What results is a very funny satire on the realistic novel with its emphasis on character development, progress from one point to another, big themes of love and hate, life and death and so on.

Nothing develops here, and important matters, such as the narrator's relationship with his wife and son, his fraught relations with his mother — who dies in a brief, passing mention — are treated as peripheral topics or elided altogether.

The continuity of the realistic novel is torn into bits of interruption. Wife and son appear in the doorway to ask him to do something and he bats them away as he concentrates on forming the letter G.

A murder warrants only a brief mention as he worries about the best way to form an X.

So what increasingly gets his attention are trivial matters. He notices passing aches and pains, the effects of changing weather on his body, the increasing dust and chaos around him as he and the family move from one house to another. Star billing goes to the dog Pongo and his mysterious comings and goings, and the choreography of his relations with the cat.

The more our man flails against imposing a verbal order on his life, the more chaotic his circumstances become. But underneath the willed nonsense, a sly philosophy of language presses more and more against the feverishly jaunty surface. More and more, the opaque, mostly illogical narratives of his dreams obsess him, and he runs up against the fundamental question of the self. Is there such an entity outside of words? What kind of narration comes closest to translating self and world?
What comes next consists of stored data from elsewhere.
(** C22: closing the holes.  Given the sorted list of the empty rows, [condense]
    returns (its inner loop always finds an occupied row and its assertion never
    fails); afterwards exactly the first [num_reqs] rows are occupied, by the same
    requests, and every request's row still holds its state. *)
Theorem condense_correct b A E L W :
  batch_rep b A E L W -> StronglySorted lt (reverse E) ->
  ∃ b', condense b E = Ok b' ∧ ib_num_reqs b' = ib_num_reqs b ∧
    (∀ i, occupied b' i <-> (i < ib_num_reqs b)%nat) ∧
    (∀ rid st, A !! rid = Some st -> ∃ i, req_ids b' !! i = Some (Some rid) ∧ row_agrees st b' i).
Proof.
  intros Hrep Hs. destruct (condense_spec b A E L W Hrep Hs) as (b' & Ec & Hrep' & _ & _).
  exists b'. rewrite (batch_rep_size _ _ _ _ _ Hrep), (batch_rep_size _ _ _ _ _ Hrep').
  split; [done|]. split; [done|]. destruct Hrep' as [Hm Hh]. split.
  - intros i. rewrite (ho_fill _ _ _ Hh). cbn [length]. rewrite Nat.add_0_r.
    split; [tauto|]. intros ?. split; [done|apply not_elem_of_nil].
  - intros rid st Hst. destruct (proj1 (bm_dom _ _ _ _ Hm rid)) as [i Hi]; [by eexists|].
    exists i. split; [by apply (bm_index _ _ _ _ Hm)|]. by apply (bm_rows _ _ _ _ Hm rid i st Hi Hst).
Qed.

Lemma condense_correct_witness :
  ∃ b', condense (ib_remove_request (input_batch demo_mr1) "a").1 [0%nat] = Ok b' ∧
    (∀ i, occupied b' i <-> (i < 1)%nat).
Proof.
  destruct demo_update as (A & _ & Hinv & _).
  assert (Hi : ib_req_id_to_index (input_batch demo_mr1) !! "a"%string = Some 0%nat) by (vm_compute; reflexivity).
  destruct (ib_remove_spec _ A [] 8 4 "a" 0 (proj1 Hinv) Hi) as (b1 & E & Hrep & _). rewrite E. cbn [fst].
  destruct (condense_correct b1 (delete "a"%string A) [0%nat] 8 4 Hrep) as (b' & Ec & _ & Ho & _);
    [repeat constructor|]. exists b'. split; [done|].
  assert (ib_num_reqs b1 = 1%nat) as <-; [|done].
  replace b1 with (ib_remove_request (input_batch demo_mr1) "a").1 by (by rewrite E). vm_compute. reflexivity.
Defined.

(** C20: the index arithmetic of the forward pass.  On a batch that represents the
    scheduled requests, and as long as [max_num_reqs * max_model_len] and [max_num_reqs *
    max_num_blocks_per_req] are below 2^31 and no slot of a request's blocks is beyond it,
    [_prepare_inputs] never raises, none of its int32 products and stores wraps, and its
    whole-array computations give, in row order, for every request the positions from its
    first uncomputed token on, the tokens at these positions, and the cache slots
    [block * block_size + offset] in the request's own blocks; the query offsets,
    sequence lengths and logits indices are those of the rows. *)
Theorem prepare_inputs_correct mr A L W so :
  runner_inv mr A L W -> dom A = dom (num_scheduled_tokens so) ->
  num_scheduled_tokens so ≠ ∅ -> 0 < mr_block_size mr ->
  mr_max_num_blocks_per_req mr = Z.of_nat W ->
  total_num_scheduled_tokens so = sum_tokens (num_scheduled_tokens so) ->
  total_num_scheduled_tokens so <= mr_max_num_tokens mr ->
  Forall (entry_ok (mr_block_size mr)) (plan mr so) ->
  int32_tables (max_num_reqs (input_batch mr)) L W ->
  length (plan mr so) = ib_num_reqs (input_batch mr) ∧
  ∃ mr' pi, _prepare_inputs mr so = Ok (mr', pi) ∧
    prepared_ok (mr_block_size mr) (plan mr so) pi.
Proof.
  intros Hinv Hdom Hne Hbs HW Ht Hmax Hok Hfit. split; [by apply (plan_spec mr A L W so)|].
  destruct (prepare_inputs_lemma mr A L W so) as (mr' & pi & E & Hpi & _); try done. eauto.
Qed.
Ironically, Mario Levrero's brilliant little tour de force, first published in 1996, is an extremely realistic book. It captures the daily self-interrupting chatter of the mind which goes hither and yon, notices odds and ends, does not narrate from a beginning to middle and end. What makes us on a daily basis is not tragedy or even pain, nor sparks of joy. It is thinking about where I left my keys, dreading that interview, wondering if there are enough potatoes for dinner, sighing at the rain.

Minneapolis critic Brigitte Frase is a winner of the Nona Balakian citation for excellence in reviewing, given by the National Book Critics Circle.

Empty Words
By: Mario Levrero, translated from the Spanish by Annie McDermott.
Publisher: Coffee House Press, 122 pages, $16.95.